Two years before he died, he asked Clifford, who was secretary of defense under President Lyndon B. Johnson, and Warnke, who served as President Jimmy Carter’s chief arms negotiator, to serve as unpaid trustees of the trusts. After his death, the trusts were consolidated in an investment pool, administered by a New York lawyer, William Rich III, who is also a defendant in the suit.

At first the trusts did well, growing to about $25 million. But when investments turned from the stock market to real estate, the results were hardly stellar. According to court papers, there was little diversification of assets. The Seasons Resort and Conference Center in Vernon Valley, N.J., where the trusts were heavily allocated, proved to be a financial sinkhole. According to the lawsuit, by 1993 the resort had gobbled up $21 million of the trusts’ funds.

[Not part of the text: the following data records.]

(** On a test iterator that is not empty [test_epoch] takes no
    optimizer step: it only puts the network in evaluation mode, and
    writes no file.  The loss it returns is the mean that its last
    progress line shows. *)
Theorem test_epoch_effects w :
  test_iterator (self w) <> [] ->
  let m := set_eval (model (self w)) in
  let it := test_iterator (self w) in
  let l := div (accumulate (of_int 0) (batch_losses m it)) (of_int (len it)) in
  exists pre,
    test_epoch w =
    Ok (l, mkWorld (set_model m (self w))
                   (stdout w ++ pre ++ [BatchLine (len it) (len it) l; Newline])
                   (files w)) /\
    List.length pre = (List.length it - 1)%nat.
Proof.
  intros H m it l.
  destruct (running_lines_last (len it) (batch_losses m it) 0 (of_int 0))
    as (pre & Hpre).
  { unfold batch_losses, it. destruct (test_iterator (self w));
      [congruence | discriminate]. }
  exists pre. split.
  - unfold test_epoch. unfold bind at 1. unfold get at 1.
    unfold bind at 1. unfold update at 1.
    unfold bind at 1. unfold get at 1. cbn [self stdout files].
    unfold bind at 1. rewrite test_batches_lines by lia.
    cbn [self stdout files model set_model train_iterator test_iterator
         best_loss model_name best_epoch].
    unfold bind at 1. unfold print at 1. cbn [self stdout files].
    rewrite truediv_pos.
    + unfold bind, ret. fold m. fold it. rewrite Hpre.
      assert (len (batch_losses m it) = len it) as El
          by (unfold len, batch_losses; rewrite length_map; reflexivity).
      rewrite El, Z.add_0_l.
      fold l. rewrite <- !app_assoc. reflexivity.
    + unfold len. destruct (test_iterator (self w)); [congruence | simpl; lia].
  - pose proof (running_lines_length (len it) (batch_losses m it) 0 (of_int 0))
      as Hlen.
    rewrite Hpre, length_app in Hlen.
    assert (List.length (batch_losses m it) = List.length it) as El
        by (unfold batch_losses; apply length_map).
    rewrite El in Hlen. cbn [List.length] in Hlen. lia.
Qed.
(** * Sebze-Meyve receipt application: customer directory, pricing and
      receipt persistence of [sebze_meyve_fisi_quickwin_v2.py].

    The development embeds the Python source function by function.  Python
    strings are sequences of Unicode code points; the interpreter's text
    primitives ([unicodedata.normalize], [str.casefold], [str.lower],
    [str.capitalize]) are an interface ([unicode]) with an executable
    instance ([Ucd.py]) for the Turkish alphabet; [difflib] is embedded from
    CPython's [Lib/difflib.py]; amounts are IEEE binary64 values. *)

From Stdlib Require Import Ascii String.
From Stdlib Require Import List NArith ZArith QArith Bool Arith Lia.
From Stdlib Require Import Floats.
From Stdlib Require Import Permutation Sorted.
Import ListNotations.
Close Scope Q_scope.
Open Scope nat_scope.

(** ** Python strings *)

Module Str.

(** A code point, and a Python [str]. *)
Definition char := N.
Definition str := list char.

Fixpoint bytes_of (s : string) : list N :=
  match s with
  | EmptyString => []
  | String c s' => N_of_ascii c :: bytes_of s'
  end.

(** Decoding of the UTF-8 bytes of a literal of this file into code points. *)
Fixpoint utf8 (bs : list N) : str :=
  match bs with
  | [] => []
  | b0 :: r0 =>
    if (b0 <? 0x80)%N then b0 :: utf8 r0
    else match r0 with
    | [] => []
    | b1 :: r1 =>
      if (b0 <? 0xE0)%N then ((b0 - 0xC0) * 64 + (b1 - 0x80))%N :: utf8 r1
      else match r1 with
      | [] => []
      | b2 :: r2 =>
        if (b0 <? 0xF0)%N
        then ((b0 - 0xE0) * 4096 + (b1 - 0x80) * 64 + (b2 - 0x80))%N :: utf8 r2
        else match r2 with
        | [] => []
        | b3 :: r3 =>
          ((b0 - 0xF0) * 262144 + (b1 - 0x80) * 4096
           + (b2 - 0x80) * 64 + (b3 - 0x80))%N :: utf8 r3
        end
      end
    end
  end.

(** [u "..."] is the Python string written as the literal. *)
Definition u (s : string) : str := utf8 (bytes_of s).

(** [==] on strings. *)
Fixpoint eqb (s t : str) : bool :=
  match s, t with
  | [], [] => true
  | c :: s', d :: t' => (c =? d)%N && eqb s' t'
  | _, _ => false
  end.

(** [<] on strings: lexicographic order of the code points. *)
Fixpoint ltb (s t : str) : bool :=
  match s, t with
  | _, [] => false
  | [], _ :: _ => true
  | c :: s', d :: t' => (c <? d)%N || ((c =? d)%N && ltb s' t')
  end.

(** [str.isspace] of one character ([Py_UNICODE_ISSPACE]): the code points of
    bidirectional type WS, B or S and of category Zs. *)
Definition isspace (c : char) : bool :=
  ((0x09 <=? c) && (c <=? 0x0D) || (0x1C <=? c) && (c <=? 0x20)
   || (c =? 0x85) || (c =? 0xA0) || (c =? 0x1680)
   || (0x2000 <=? c) && (c <=? 0x200A)
   || (c =? 0x2028) || (c =? 0x2029) || (c =? 0x202F) || (c =? 0x205F)
   || (c =? 0x3000))%N.

(** [s.lstrip()], [s.rstrip()], [s.strip()]. *)
Fixpoint lstrip (s : str) : str :=
  match s with
  | c :: s' => if isspace c then lstrip s' else s
  | [] => []
  end.

Definition rstrip (s : str) : str := rev (lstrip (rev s)).

Definition strip (s : str) : str := rstrip (lstrip s).

(** [s.split()]: the maximal runs of characters that are not whitespace.
    [w] holds the characters of the current word, last one first. *)
Fixpoint split_from (w : str) (s : str) : list str :=
  match s with
  | [] => match w with [] => [] | _ => [rev w] end
  | c :: s' =>
    if isspace c
    then match w with [] => split_from [] s' | _ => rev w :: split_from [] s' end
    else split_from (c :: w) s'
  end.

Definition split (s : str) : list str := split_from [] s.

(** [sep.join(words)]. *)
Fixpoint join (sep : str) (words : list str) : str :=
  match words with
  | [] => []
  | [w] => w
  | w :: ws => w ++ sep ++ join sep ws
  end.

(** [s.startswith(p)]. *)
Fixpoint startswith (s p : str) : bool :=
  match p, s with
  | [], _ => true
  | d :: p', c :: s' => (c =? d)%N && startswith s' p'
  | _ :: _, [] => false
  end.

(** [s.replace(old, new)] for one-character [old] and [new]. *)
Definition replace1 (old new : char) (s : str) : str :=
  map (fun c => if (c =? old)%N then new else c) s.

End Str.
Import Str.

(** ** The interpreter's text primitives *)

(** What the program uses of the interpreter's Unicode support:
    [unicodedata.normalize("NFKC", s)], [s.lower()], [s.capitalize()] and
    [s.casefold()]. *)
Record unicode := {
  nfkc : str -> str;
  lower : str -> str;
  capitalize : str -> str;
  casefold : str -> str
}.

(** The primitives over the Unicode Character Database, restricted to a
    repertoire built around the Turkish alphabet: ASCII, the letters
    Ç ç Ğ ğ İ ı Ö ö Ş ş Ü ü Â â Î î Û û, the combining marks U+0302, U+0306,
    U+0307, U+0308 and U+0327, every white-space character, and every code
    point that lowercasing, titlecasing, case folding, decomposition or
    composition produces from these.  The tables list the database's
    entries for this repertoire; [covered] tells whether a string lies in
    it.  The contextual rule of [str.lower] concerns U+03A3 only, which is
    outside the repertoire. *)
Module Ucd.

(** The repertoire, as inclusive ranges of code points. *)
Definition repertoire : list (char * char) := [
  (0, 127); (133, 133); (160, 160); (194, 194); (196, 196); (199, 199);
  (202, 203); (206, 207); (212, 212); (214, 214); (219, 220); (226, 226);
  (228, 228); (231, 231); (234, 235); (238, 239); (244, 244); (246, 246);
  (251, 252); (255, 255); (258, 259); (264, 267); (276, 279); (284, 293);
  (300, 301); (304, 305); (308, 311); (315, 316); (325, 326); (334, 335);
  (342, 343); (348, 351); (354, 355); (364, 365); (372, 376); (379, 380);
  (550, 553); (558, 559); (770, 770); (774, 776); (807, 807); (5760, 5760);
  (7682, 7683); (7690, 7691); (7696, 7697); (7708, 7711); (7714, 7715);
  (7718, 7721); (7744, 7745); (7748, 7749); (7766, 7769); (7776, 7777);
  (7786, 7787); (7812, 7815); (7818, 7825); (7831, 7831); (8192, 8202);
  (8232, 8233); (8239, 8239); (8287, 8287); (12288, 12288)]%N.

(** Full lowercase mappings that are not the identity. *)
Definition lower_tbl : list (char * str) := [
  (65, [97]); (66, [98]); (67, [99]); (68, [100]); (69, [101]); (70, [102]);
  (71, [103]); (72, [104]); (73, [105]); (74, [106]); (75, [107]);
  (76, [108]); (77, [109]); (78, [110]); (79, [111]); (80, [112]);
  (81, [113]); (82, [114]); (83, [115]); (84, [116]); (85, [117]);
  (86, [118]); (87, [119]); (88, [120]); (89, [121]); (90, [122]);
  (194, [226]); (196, [228]); (199, [231]); (202, [234]); (203, [235]);
  (206, [238]); (207, [239]); (212, [244]); (214, [246]); (219, [251]);
  (220, [252]); (258, [259]); (264, [265]); (266, [267]); (276, [277]);
  (278, [279]); (284, [285]); (286, [287]); (288, [289]); (290, [291]);
  (292, [293]); (300, [301]); (304, [105; 775]); (308, [309]); (310, [311]);
  (315, [316]); (325, [326]); (334, [335]); (342, [343]); (348, [349]);
  (350, [351]); (354, [355]); (364, [365]); (372, [373]); (374, [375]);
  (376, [255]); (379, [380]); (550, [551]); (552, [553]); (558, [559]);
  (7682, [7683]); (7690, [7691]); (7696, [7697]); (7708, [7709]);
  (7710, [7711]); (7714, [7715]); (7718, [7719]); (7720, [7721]);
  (7744, [7745]); (7748, [7749]); (7766, [7767]); (7768, [7769]);
  (7776, [7777]); (7786, [7787]); (7812, [7813]); (7814, [7815]);
  (7818, [7819]); (7820, [7821]); (7822, [7823]); (7824, [7825])]%N.

(** Full titlecase mappings that are not the identity. *)
Definition title_tbl : list (char * str) := [
  (97, [65]); (98, [66]); (99, [67]); (100, [68]); (101, [69]); (102, [70]);
  (103, [71]); (104, [72]); (105, [73]); (106, [74]); (107, [75]);
  (108, [76]); (109, [77]); (110, [78]); (111, [79]); (112, [80]);
  (113, [81]); (114, [82]); (115, [83]); (116, [84]); (117, [85]);
  (118, [86]); (119, [87]); (120, [88]); (121, [89]); (122, [90]);
  (226, [194]); (228, [196]); (231, [199]); (234, [202]); (235, [203]);
  (238, [206]); (239, [207]); (244, [212]); (246, [214]); (251, [219]);
  (252, [220]); (255, [376]); (259, [258]); (265, [264]); (267, [266]);
  (277, [276]); (279, [278]); (285, [284]); (287, [286]); (289, [288]);
  (291, [290]); (293, [292]); (301, [300]); (305, [73]); (309, [308]);
  (311, [310]); (316, [315]); (326, [325]); (335, [334]); (343, [342]);
  (349, [348]); (351, [350]); (355, [354]); (365, [364]); (373, [372]);
  (375, [374]); (380, [379]); (551, [550]); (553, [552]); (559, [558]);
  (7683, [7682]); (7691, [7690]); (7697, [7696]); (7709, [7708]);
  (7711, [7710]); (7715, [7714]); (7719, [7718]); (7721, [7720]);
  (7745, [7744]); (7749, [7748]); (7767, [7766]); (7769, [7768]);
  (7777, [7776]); (7787, [7786]); (7813, [7812]); (7815, [7814]);
  (7819, [7818]); (7821, [7820]); (7823, [7822]); (7825, [7824]);
  (7831, [84; 776])]%N.

(** Full case foldings that are not the identity. *)
Definition fold_tbl : list (char * str) := [
  (65, [97]); (66, [98]); (67, [99]); (68, [100]); (69, [101]); (70, [102]);
  (71, [103]); (72, [104]); (73, [105]); (74, [106]); (75, [107]);
  (76, [108]); (77, [109]); (78, [110]); (79, [111]); (80, [112]);
  (81, [113]); (82, [114]); (83, [115]); (84, [116]); (85, [117]);
  (86, [118]); (87, [119]); (88, [120]); (89, [121]); (90, [122]);
  (194, [226]); (196, [228]); (199, [231]); (202, [234]); (203, [235]);
  (206, [238]); (207, [239]); (212, [244]); (214, [246]); (219, [251]);
  (220, [252]); (258, [259]); (264, [265]); (266, [267]); (276, [277]);
  (278, [279]); (284, [285]); (286, [287]); (288, [289]); (290, [291]);
  (292, [293]); (300, [301]); (304, [105; 775]); (308, [309]); (310, [311]);
  (315, [316]); (325, [326]); (334, [335]); (342, [343]); (348, [349]);
  (350, [351]); (354, [355]); (364, [365]); (372, [373]); (374, [375]);
  (376, [255]); (379, [380]); (550, [551]); (552, [553]); (558, [559]);
  (7682, [7683]); (7690, [7691]); (7696, [7697]); (7708, [7709]);
  (7710, [7711]); (7714, [7715]); (7718, [7719]); (7720, [7721]);
  (7744, [7745]); (7748, [7749]); (7766, [7767]); (7768, [7769]);
  (7776, [7777]); (7786, [7787]); (7812, [7813]); (7814, [7815]);
  (7818, [7819]); (7820, [7821]); (7822, [7823]); (7824, [7825]);
  (7831, [116; 776])]%N.

(** Full compatibility decompositions that are not the identity. *)
Definition kd_tbl : list (char * str) := [
  (160, [32]); (194, [65; 770]); (196, [65; 776]); (199, [67; 807]);
  (202, [69; 770]); (203, [69; 776]); (206, [73; 770]); (207, [73; 776]);
  (212, [79; 770]); (214, [79; 776]); (219, [85; 770]); (220, [85; 776]);
  (226, [97; 770]); (228, [97; 776]); (231, [99; 807]); (234, [101; 770]);
  (235, [101; 776]); (238, [105; 770]); (239, [105; 776]); (244, [111; 770]);
  (246, [111; 776]); (251, [117; 770]); (252, [117; 776]); (255, [121; 776]);
  (258, [65; 774]); (259, [97; 774]); (264, [67; 770]); (265, [99; 770]);
  (266, [67; 775]); (267, [99; 775]); (276, [69; 774]); (277, [101; 774]);
  (278, [69; 775]); (279, [101; 775]); (284, [71; 770]); (285, [103; 770]);
  (286, [71; 774]); (287, [103; 774]); (288, [71; 775]); (289, [103; 775]);
  (290, [71; 807]); (291, [103; 807]); (292, [72; 770]); (293, [104; 770]);
  (300, [73; 774]); (301, [105; 774]); (304, [73; 775]); (308, [74; 770]);
  (309, [106; 770]); (310, [75; 807]); (311, [107; 807]); (315, [76; 807]);
  (316, [108; 807]); (325, [78; 807]); (326, [110; 807]); (334, [79; 774]);
  (335, [111; 774]); (342, [82; 807]); (343, [114; 807]); (348, [83; 770]);
  (349, [115; 770]); (350, [83; 807]); (351, [115; 807]); (354, [84; 807]);
  (355, [116; 807]); (364, [85; 774]); (365, [117; 774]); (372, [87; 770]);
  (373, [119; 770]); (374, [89; 770]); (375, [121; 770]); (376, [89; 776]);
  (379, [90; 775]); (380, [122; 775]); (550, [65; 775]); (551, [97; 775]);
  (552, [69; 807]); (553, [101; 807]); (558, [79; 775]); (559, [111; 775]);
  (7682, [66; 775]); (7683, [98; 775]); (7690, [68; 775]);
  (7691, [100; 775]); (7696, [68; 807]); (7697, [100; 807]);
  (7708, [69; 807; 774]); (7709, [101; 807; 774]); (7710, [70; 775]);
  (7711, [102; 775]); (7714, [72; 775]); (7715, [104; 775]);
  (7718, [72; 776]); (7719, [104; 776]); (7720, [72; 807]);
  (7721, [104; 807]); (7744, [77; 775]); (7745, [109; 775]);
  (7748, [78; 775]); (7749, [110; 775]); (7766, [80; 775]);
  (7767, [112; 775]); (7768, [82; 775]); (7769, [114; 775]);
  (7776, [83; 775]); (7777, [115; 775]); (7786, [84; 775]);
  (7787, [116; 775]); (7812, [87; 776]); (7813, [119; 776]);
  (7814, [87; 775]); (7815, [119; 775]); (7818, [88; 775]);
  (7819, [120; 775]); (7820, [88; 776]); (7821, [120; 776]);
  (7822, [89; 775]); (7823, [121; 775]); (7824, [90; 770]);
  (7825, [122; 770]); (7831, [116; 776]); (8192, [32]); (8193, [32]);
  (8194, [32]); (8195, [32]); (8196, [32]); (8197, [32]); (8198, [32]);
  (8199, [32]); (8200, [32]); (8201, [32]); (8202, [32]); (8239, [32]);
  (8287, [32]); (12288, [32])]%N.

Harriman’s heirs charge--and the defendants deny--that the extent of the investment in the resort and other troubled ventures was concealed.

Lawyers for the heirs had argued before Judge Martin that Harriman’s widow was liquidating real estate in Washington and Barbados and was giving other assets away or transferring them overseas.

But the judge ruled “none of the purported transfers of assets plaintiffs have highlighted raise any inference of an attempt to evade potential judgments, and Harriman has provided reasonable explanations for all of them.”